Even with aggressive compiler optimizations, manual cache-aware restructuring of algorithms and data layout is often required for best HPC performance.
Practical Guidelines and Workflow
- Identify memory-bound kernels:
- Use a profiler to find hotspots where CPU is stalled on memory.
- Inspect data access patterns:
- Check for strides > 1, non-contiguous data structures, and pointer chasing.
- Apply simple fixes first:
- Fix loop orders to match memory layout.
- Convert obvious AoS to SoA when it helps.
- Align data and remove unnecessary indirections.
- Introduce tiling/blocking:
- Block in space (and possibly time) so the working set fits into cache.
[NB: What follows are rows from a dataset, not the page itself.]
Definition IoSendRequest (device_name : option (list Z)) (major buf len : Z) st : option (Z * ob H (io D)) :=
  '(device, st) ← IoGetDevice device_name st;
  if device =? 0 then Some (IO_STATUS_NOT_FOUND, st) else
  '(s, _, st) ← IoCallDriver device (Some (mkRequest major 0 0 buf len (read_write 0))) st;
  dev ← devices (memory st) !! device;
  st ← ObDereferenceObject io_call (vhandle dev) st;
  Some (s, st).

(** The second component is what is stored through [information], if anything. *)
Definition IoDeviceControl (device_name : option (list Z)) (code input input_length output output_length : Z) st
  : option (Z * option Z * ob H (io D)) :=
  '(device, st) ← IoGetDevice device_name st;
  if device =? 0 then Some (IO_STATUS_NOT_FOUND, None, st) else
  '(s, r, st) ← IoCallDriver device
      (Some (mkRequest IO_MJ_DEVICE_CONTROL 0 0 output output_length (device_control code input input_length))) st;
  dev ← devices (memory st) !! device;
  st ← ObDereferenceObject io_call (vhandle dev) st;
  Some (s, match r with Some r => Some (information r) | None => None end, st).

End ops.

Section proofs.
Context {D H : Type} `{KernelHeap H} (a : arch).
Implicit Types st : ob H (io D).

(** Allocation and release seen from the object manager. *)
Lemma malloc_cases st n :
  inv st -> 0 < n <= 4294963168 ->
  exists p h, kh_malloc n (heap st) = Some (p, h) /\ inv (set_heap st h) /\
    ((p = 0 /\ kh_live h = kh_live (heap st)) \/
     (p <> 0 /\ kh_live (heap st) !! p = None /\ ~ owned st p /\
      exists cap, kh_live h = <[p := cap]> (kh_live (heap st)))).
Proof.
  intros Hi Hn. pose proof Hi as (Hok & _ & _ & _ & _ & H6 & _).
  destruct (kh_malloc_spec (heap st) n Hok Hn) as (p & h & E & Hok' & Hc). exists p, h. split; [done|].
  destruct Hc as [[-> Hl] | (Hp & Hnone & cap & _ & Hl)].
  - split; [|by left]. eapply quiet_inv; [done|]. repeat split; try done. intros q _. cbn. by rewrite Hl.
  - assert (~ owned st p) as Hno.
    { intros (i & q & o & Eo & Hq). destruct (H6 _ _ _ _ Eo Hq). congruence. }
    split; [|right; split; [lia|]; split; [done|]; split; [done | by exists cap]].
    eapply quiet_inv; [done|]. repeat split; try done. intros q Hq. cbn.
    rewrite Hl, lookup_insert_ne; [done | by intros <-].
Qed.

Lemma free_unowned st p :
  inv st -> ~ owned st p -> exists h, kh_free p (heap st) = Some h /\ inv (set_heap st h) /\
    kh_live h = delete p (kh_live (heap st)).
Proof.
  intros Hi Hno. pose proof Hi as (Hok & _). destruct (kh_free_spec (heap st) p Hok) as (h & E & Hok' & Hl).
  exists h. split; [done|]. split; [|done]. eapply quiet_inv; [done|]. repeat split; try done.
  intros q Hq. cbn. rewrite Hl, lookup_delete_ne; [done | by intros <-].
Qed.

(** The device block [IoCreateDevice] builds. *)
Definition new_device (nm : list Z) (drv ext size nxt hd : Z) : IO_DEVICE_OBJECT :=
  mkDevice IO_TYPE_DEVICE (IoCopyName (replicate 32 0) nm) drv ext size nxt hd.

(** Nothing changed but contents of unallocated memory. *)
Definition unchanged st st' : Prop :=
  inv st' /\ kh_live (heap st') = kh_live (heap st) /\ (forall k, table st' k = table st k) /\
  drivers (memory st') = drivers (memory st).

(** The numbering of the types, and the types of drivers and devices. *)
Definition same_types st st' : Prop :=
  object_type_count st' = object_type_count st /\ device_object_type (memory st') = device_object_type (memory st).

(** The extension step. *)
Lemma extension_step st p size :
  inv st -> ~ owned st p -> 0 <= size <= 4294963168 ->
  exists r st', alloc_extension p size st
    = Some (r, st') /\ inv st' /\ (forall k, table st' k = table st k) /\ (forall q, owned st' q <-> owned st q) /\
    drivers (memory st') = drivers (memory st) /\ devices (memory st') = devices (memory st) /\
    device_object_type (memory st') = device_object_type (memory st) /\
    object_type_count st' = object_type_count st /\
    match r with
    | None => kh_live (heap st') = delete p (kh_live (heap st))
    | Some e => (e = 0 /\ size = 0 /\ kh_live (heap st') = kh_live (heap st)) \/
        (e <> 0 /\ size <> 0 /\ kh_live (heap st) !! e = None /\ ~ owned st e /\
         (forall x, bytes (memory st') x = if (e <=? x) && (x <? e + size) then 0 else bytes (memory st) x) /\
         exists cap, kh_live (heap st') = <[e := cap]> (kh_live (heap st)))
    end.
Proof.
  intros Hi Hno Hs. unfold alloc_extension. destruct (Z.eqb_spec size 0) as [->|Hne].
  { exists (Some 0), st. do 8 (split; [done|]). by left. }
  destruct (malloc_cases st size Hi ltac:(lia)) as (e & h & -> & Hi1 & Hc). cbn [mbind option_bind].
  destruct (Z.eqb_spec e 0) as [->|He].
  - destruct (free_unowned (set_heap st h) p Hi1 Hno) as (h2 & -> & Hi2 & Hl2). cbn [mbind option_bind].
    eexists None, _. split; [reflexivity|]. split; [exact Hi2|]. do 6 (split; [done|]).
    cbn [heap set_heap] in *. rewrite Hl2. by destruct Hc as [[_ ->] | [? _]].
  - eexists (Some e), _. split; [reflexivity|]. split; [exact Hi1|]. do 6 (split; [done|]). right.
    destruct Hc as [[? _] | (_ & Hn & Hno' & cap & Hl)]; [done|].
    do 4 (split; [done|]). split; [|by exists cap]. intros x. cbn. unfold memset.
    rewrite memset_loop_spec, Z2Nat.id by lia. done.
Qed.

(** A failed search means the name is free. *)
Lemma name_free st nm type :
  inv st -> cstring nm -> ObFindObject (Some nm) type st = INVALID_HANDLE ->
  forall k e, table st k = Some e -> e_type e = type -> e_name e <> nm.
Proof.
  intros Hi Hnm Ef k e Ek Ht En. rewrite ObFindObject_eq in Ef by done.
  destruct (first_from 256 0 _) as [i|] eqn:Es.
  - apply first_from_Some in Es as (Hi' & _). unfold INVALID_HANDLE in Ef. lia.
  - destruct (table_facts st k e Hi Ek) as (Hk & _). unfold MAX_OBJECTS in Hk.
    pose proof (proj1 (first_from_None _ _ _) Es k ltac:(lia)) as Hf. cbn in Hf.
    by rewrite Ek, Ht, Z.eqb_refl, bool_decide_eq_true_2 in Hf.
Qed.

(** [IoGetDevice] on a device that is the only one of its name. *)
Lemma IoGetDevice_unique st hd nm e :
  inv st -> cstring nm -> device_object_type (memory st) <> 0 ->
  table st hd = Some e -> e_type e = device_object_type (memory st) -> e_name e = nm ->
  e_refs e < 4294967295 ->
  (forall k e', k <> hd -> table st k = Some e' -> e_type e' = device_object_type (memory st) -> e_name e' <> nm) ->
  exists st2, IoGetDevice (Some nm) st = Some (e_body e, st2) /\ inv st2 /\ memory st2 = memory st /\
    heap st2 = heap st /\
    forall k, table st2 k = if k =? hd then Some (entry_refs e (e_refs e + 1)) else table st k.
Proof.
  intros Hi Hnm Hty He Het Hen Hr Hu. unfold IoGetDevice. rewrite (proj2 (Z.eqb_neq _ 0) Hty).
  destruct (table_facts st hd e Hi He) as (Hhd & _). unfold MAX_OBJECTS in Hhd.
  rewrite ObFindObject_eq by done. rewrite (proj2 (first_from_Some 256 0 _ hd)).
  2:{ split; [lia|]. rewrite He, Het, Z.eqb_refl, Hen, bool_decide_eq_true_2 by done. split; [done|].
      intros j Hj. destruct (table st j) as [e'|] eqn:Ej; [|done].
      destruct (Z.eqb_spec (e_type e') (device_object_type (memory st))); [|done].
      cbn [andb]. apply bool_decide_eq_false. eapply Hu; [|done..]. lia. }
  rewrite (proj2 (Z.eqb_neq hd _)) by (unfold INVALID_HANDLE; lia).
  pose proof (ObReferenceObject_spec st hd Hi ltac:(lia)) as Hrs. rewrite He in Hrs.
  destruct (Hrs Hr) as (st2 & -> & Hi2 & _ & Hh & Hm & _ & _ & Ht2). by exists st2.
Qed.

(** Freeing an optional block the table does not own. *)
Lemma free_extension st ext live0 :
  inv st -> ~ owned st ext ->
  (ext = 0 /\ kh_live (heap st) = live0) \/
    (ext <> 0 /\ live0 !! ext = None /\ exists cap, kh_live (heap st) = <[ext := cap]> live0) ->
  exists h, (if ext =? 0 then Some (heap st) else kh_free ext (heap st)) = Some h /\
    inv (set_heap st h) /\ kh_live h = live0.
Proof.
  intros Hi Hno [[-> Hl] | (He & Hn & cap & Hl)].
  - exists (heap st). split; [done|]. split; [by destruct st | done].
  - rewrite (proj2 (Z.eqb_neq ext 0) He). destruct (free_unowned st ext Hi Hno) as (h & -> & Hi' & Hl').
    exists h. split; [done|]. split; [done|]. rewrite Hl', Hl. by apply delete_insert_id.
Qed.

Lemma register_device_spec st drv d nm p ext size live0 :
  inv st -> registered st (device_object_type (memory st)) -> drivers (memory st) !! drv = Some d ->
  cstring nm -> p <> 0 -> ~ owned st p -> is_Some (kh_live (heap st) !! p) -> ~ owned st ext ->
  (ext = 0 /\ kh_live (heap st) = live0) \/
    (ext <> 0 /\ live0 !! ext = None /\ exists cap, kh_live (heap st) = <[ext := cap]> live0) ->
  exists r st', register_device a drv nm p ext size st = Some (r, st') /\ inv st' /\
    bytes (memory st') = bytes (memory st) /\ same_types st st' /\
    ((r = 0 /\ kh_live (heap st') = delete p live0 /\ (forall k, table st' k = table st k) /\
      drivers (memory st') = drivers (memory st)) \/
     (r = p /\ exists hd, 0 <= hd < MAX_OBJECTS /\ table st hd = None /\
        (forall k, table st' k = if k =? hd
           then Some (new_entry (device_object_type (memory st)) (Some nm) p (sizeof_IO_DEVICE_OBJECT a))
           else table st k) /\
        devices (memory st') = <[p := new_device nm drv ext size (device_list d) hd]> (devices (memory st)) /\
        drivers (memory st') = <[drv := with_device_list d p]> (drivers (memory st)))).
Proof.
  intros Hi Hreg Hd Hnm Hp Hpo Hpl Heo Hext. unfold register_device.
  set (dev := mkDevice _ _ _ _ _ _ _). set (st3 := set_memory st _).
  destruct (ObCreateObject_spec a (device_object_type (memory st3)) (Some nm) p (sizeof_IO_DEVICE_OBJECT a) st3 Hi
    ltac:(unfold registered in Hreg; cbn; lia) Hnm) as (hd & st4 & -> & Hi4 & Hm4 & _ & Hc4 & Hcase).
  { intros _. split; [exact Hpl | exact Hpo]. }
  cbn [mbind option_bind].
  destruct Hcase as [(-> & Htab & Hl4 & Ho4 & _) |
    (Hhd & _ & Hnone & _ & q & capq & _ & _ & _ & _ & _ & _ & _ & Htab)].
  - rewrite Z.eqb_refl. change (heap st3) with (heap st) in Hl4.
    destruct (free_extension st4 ext live0 Hi4) as (h5 & -> & Hi5 & Hl5);
      [rewrite Ho4; exact Heo | by rewrite Hl4|]. cbn [mbind option_bind].
    destruct (free_unowned (set_heap st4 h5) p Hi5) as (h6 & E6 & Hi6 & Hl6).
    { intros Ho. apply Hpo. apply (Ho4 p). exact Ho. }
    cbn [heap set_heap] in E6, Hl6. rewrite E6. cbn [mbind option_bind].
    exists 0, (set_heap st4 h6). split; [done|]. split; [exact Hi6|]. cbn [memory set_heap heap]. rewrite Hm4.
    split; [done|]. split; [split; [exact Hc4 | cbn [memory set_heap]; by rewrite Hm4]|]. left. split; [done|].
    split; [by rewrite Hl6, Hl5|]. split; [|done].
    intros k. change (table (set_heap st4 h6) k) with (table st4 k). by rewrite Htab.
  - rewrite (proj2 (Z.eqb_neq hd _)) by (unfold INVALID_HANDLE, MAX_OBJECTS in *; lia). rewrite Hm4.
    change (drivers (memory st3)) with (drivers (memory st)). rewrite Hd. cbn [mbind option_bind].
    eexists p, _. split; [reflexivity|]. split; [exact Hi4|]. split; [done|]. split; [by split|]. right. split; [done|].
    exists hd. split; [done|]. split; [exact Hnone|]. split; [exact Htab|]. split; [|done].
    cbn [memory set_memory set_drivers set_devices devices st3]. by rewrite insert_insert_eq.
Qed.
- Tune tile sizes empirically on target hardware.
- Measure and iterate:
- Use hardware counters and wall-clock time.
- Compare versions and keep the simplest change that gives the desired gain.
- Balance readability and performance:
- Isolate performance-critical kernels where more complex, cache-optimized code is justified.
- Document assumptions (e.g., data layout, sizes) clearly.
By systematically applying these techniques, many HPC codes can achieve substantial speedups purely from better cache utilization, often without changing algorithms or parallelization strategies.